The keynote speaker of the evening was Ms. Crystal Davis, Policy Director of "Alliance for the Great Lakes" (see who talked about how her organization recently opened a field  office in Cleveland and its worthy accomplishments in terms of local community outreach. We were very impressed by the fact that its "Adopt a Beach" program was responsible for the removal of 3,800 pounds of debris in 2017 via the efforts of 1,400 volunteers.

The grant awards were announced by Ms. Brenda Price, Volunteer and Education Director for the Alliance, who very graciously later gave us her notes so that we can report on what happened accurately.

The recipients of the awards were voted on by the "Cleveland YPC Grantmaking Committee" based on the such criteria as:

***Projects that address environmental issues or improve the health of the Great Lakes for people and wildlife.

***Projects that encourage community members to have new or meaningful experiences with the Lake Erie Watershed.


***Projects that increase awareness or educate the public about the Great Lakes and current issues they face.

***Projects that promote, provide, or create equitable access to Lake Erie.

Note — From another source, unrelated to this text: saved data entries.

Lemma wp_update_agent a l w (Q : res str unit → World → Prop) :
  watched l w → liveness (store w) !! (a_run a, a_position a) = Some true →
  (∀ x w', (a_done_at a = None ∨ (a_run a, a_position a) ∉ (λ b, (a_run b, a_position b)) <$> l → watched l w') → Q x w') →
  wp TSampler (exec_sql (update_agent a)) Q w.
Proof.
  intros Hw Hlive HQ w1 i w2 x Hr Hi Hl. cbn. pose proof (watched_relies _ _ _ Hw Hr) as Hw1.
  assert (liveness (store w1) !! (a_run a, a_position a) = Some true) as Hlive1 by (destruct Hr as (new & _ & Ho); by apply Ho).
  destruct (fails i); intros [= <- <-].
  { split; [|by apply HQ]. split; [done|]. split; [|done]. intros u _ _. reflexivity. }
  assert (live_count (update_agent a (store w1)) ≤ live_count (store w1))%N as Hc.
  { unfold live_count. rewrite liveness_update, (true_count_split (liveness (store w1)) (a_run a, a_position a)), Hlive1, decide_True by done.
    rewrite (true_count_split (alter _ _ _) (a_run a, a_position a)).
    replace (delete (a_run a, a_position a) (alter (const (bool_decide (a_done_at a = None))) (a_run a, a_position a) (liveness (store w1))))
      with (delete (a_run a, a_position a) (liveness (store w1))); [case_decide; lia|].
    apply map_eq. intros k. destruct (decide (k = (a_run a, a_position a))) as [->|]; [by rewrite !lookup_delete_eq|].
    by rewrite !lookup_delete_ne, lookup_alter_ne by done. }
  change (with_store (const (update_agent a (store w1))) w1) with (with_slots (starting w1) (slots_lock w1) (held w1) (counted w1) (with_store (const (update_agent a (store w1))) w1)).
  split; [split; [apply slots_keeps|split]|apply HQ]; try done.
  - intros k b Hk. cbn in Hk. apply lookup_alter_Some in Hk as [(<- & c & Hc' & ->)|[_ Hk]]; [|by apply (inv_keyed _ Hi)].
    by apply (inv_keyed _ Hi) in Hc'.
  - apply Hi.
  - intros k Hk. by apply (inv_held _ Hi).
  - pose proof (inv_cap _ Hi). unfold reserved in *. cbn. lia.
  - intros m Hm. pose proof (inv_counted _ Hi m Hm). unfold reserved in *. cbn. lia.
  - intros u Hu _. exists []. rewrite app_nil_r. split; [done|]. destruct u as [| |k|n]; try done. cbn. repeat split; try done. set_solver.
  - intros Hd. unfold watched. cbn [store with_slots with_store const]. rewrite liveness_update. apply Forall_forall. intros b Hb.
    pose proof (proj1 (Forall_forall _ _) Hw1 b Hb) as [Hb1 Hb2]. split; [|done].
    destruct (decide ((a_run b, a_position b) = (a_run a, a_position a))) as [E|Hne]; [|by rewrite lookup_alter_ne].
    rewrite E, lookup_alter_eq, Hlive1. cbn. destruct Hd as [Hd|Hd]; [by rewrite bool_decide_true|].
    contradiction Hd. rewrite <-E. by apply (list_elem_of_fmap_2 (λ b, (a_run b, a_position b))).
Qed.

Lemma wp_sampler_quiet {A} (p : program A) P l Q w :
  watched l w → quietly p P → (∀ a w', P a → watched l w' → Q a w') → wp TSampler p Q w.
Proof.
  intros Hk Hq HQ. eapply (wp_quiet same same_all); [done|]. intros a w' Ha Hr. apply HQ; [done|]. by eapply watched_relies.
Qed.

Lemma calm_open_day run position day s : calm s (open_day run position day s).
Proof. unfold open_day. destruct (agents s !! _); [|done]. by destruct (agent_days s !! _). Qed.

Abbreviation keys l := ((λ b, (a_run b, a_position b)) <$> l).

Lemma wp_sample_all at_ day idle l w :
  watched l w → NoDup (keys l) → wp TSampler (sample_all at_ day idle l) (λ _ _, True) w.
Proof.
  revert idle w. induction l as [|a l IH]; intros idle w Hw Hn; cbn [sample_all]; [done|].
  apply NoDup_cons in Hn as [Hna Hn].
  apply wp_bind. eapply (wp_sampler_quiet _ (λ _, True)); [done|by apply quiet_ask|]. intros p w1 _ Hw1.
  set (row := MkAgentRow _ _ _ _ _ _ _ _ _ _ _ _). set (idle' := if _ || _ || _ then _ else _).
  apply wp_bind. eapply (wp_sampler_quiet _ (λ _, True)); [done|by apply quiet_exec; [intros; apply calm_open_day|]|].
  intros [[]|e] w2 _ Hw2; [|done]. apply Forall_cons in Hw2 as [[Ha _] Hw2].
  apply wp_bind. eapply (wp_update_agent row l); [done|done|]. intros [[]|e] w3 Hw3; [|done].
  apply IH; [|done]. apply Hw3. by right.
Qed.

Lemma live_agents_watched w : Inv w → watched (live_agents (store w)) w ∧ NoDup (keys (live_agents (store w))).
Proof.
  intros Hi. unfold watched, live_agents. split.
  - apply Forall_forall. intros a [Hlive Ha]%list_elem_of_filter. apply list_elem_of_fmap in Ha as ([k a'] & -> & Ha).
    apply elem_of_map_to_list in Ha. pose proof (inv_keyed _ Hi k a' Ha) as ->. split; [|done].
    unfold liveness. rewrite lookup_fmap. cbn in *. rewrite Ha. cbn. by rewrite bool_decide_true.
  - assert (∀ l : list (Z * N * AgentRow), (∀ k a, (k, a) ∈ l → k = (a_run a, a_position a)) → NoDup l.*1 →
      NoDup (keys (filter live l.*2))) as Hl; [|apply Hl; [|apply NoDup_fst_map_to_list]].
    + intros l. induction l as [|[k a] l IHl]; intros Hk Hn; [constructor|]. cbn [fmap list_fmap fst snd] in *. apply NoDup_cons in Hn as [Hna Hn].
      assert (NoDup (keys (filter live l.*2))) as IH' by (apply IHl; [|done]; intros k' a' ?; apply Hk; by right).
      rewrite filter_cons. case_decide; [|done]. cbn [fmap list_fmap]. apply NoDup_cons. split; [|done].
      rewrite <-(Hk k a) by left. contradict Hna. apply list_elem_of_fmap in Hna as (b & Eb & Hb).
      apply list_elem_of_filter in Hb as [_ Hb]. apply list_elem_of_fmap in Hb as ([k' b'] & -> & Hb). cbn in *.
      apply list_elem_of_fmap. exists (k', b'). split; [|done]. cbn. rewrite Eb. symmetry. apply Hk. by right.
    + intros k a Ha%elem_of_map_to_list. by apply (inv_keyed _ Hi).
Qed.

Accordingly, the first recipient was Ms. Julia Van Wagenen, free lance photographer and artist educator, with the "Lake Avenue Bridge Beautification Project" which will (and we refer to the notes) "beautify the underpass of Lake Road Railroad Bridge off of Clifton Blvd. as it is a major link to Edgewater Park. Unfortunately, the bridge and its underpass are in disrepair. Through an underpass mural and hillside beautification project, Julia and her neighbors wish to help create a more inviting link from the west 80's neighborhood to Edgewater Park. Residents and artists of all ages will be encouraged to submit photos and other forms of art that convey the mural themes."

The second recipient was the Northeast Shores Development Corporation and their Waterloo Bioswales Project. The award was accepted by Ms. Jamie Baker, Project Coordinator. As the notes read, the organization "secured funding and installed two bioswales in the Waterloo Arts District in early 2018 Bioswales are an environmentally responsibly and attractive method for reducing debris and pollution from surface runoff water. They consist of a shallow trough-like depression that is filled with specific types of local vegetation and is designed to carry water during rainstorms or snow melts...The two bioswales are currently functioning, but for optimal performance and beauty, plantings including a vegetative infiltration field is necessary. Funding from this grant will be used for landscaping materials, the community engagement process, and signage to create vegetated infiltration areas."

After distributing the awards, Ms. Price concluded her presentation by saying, "in addition to celebrating tonight's winners, we also wanted to create a space for collaboration and where we can forge partnerships that will lift up all of the great work happening across our watershed. We thank you all for attending tonight and hope that you will continue connecting with one another and that we can support each other in our shared mission of keeping Lake Erie and the Great Lakes well."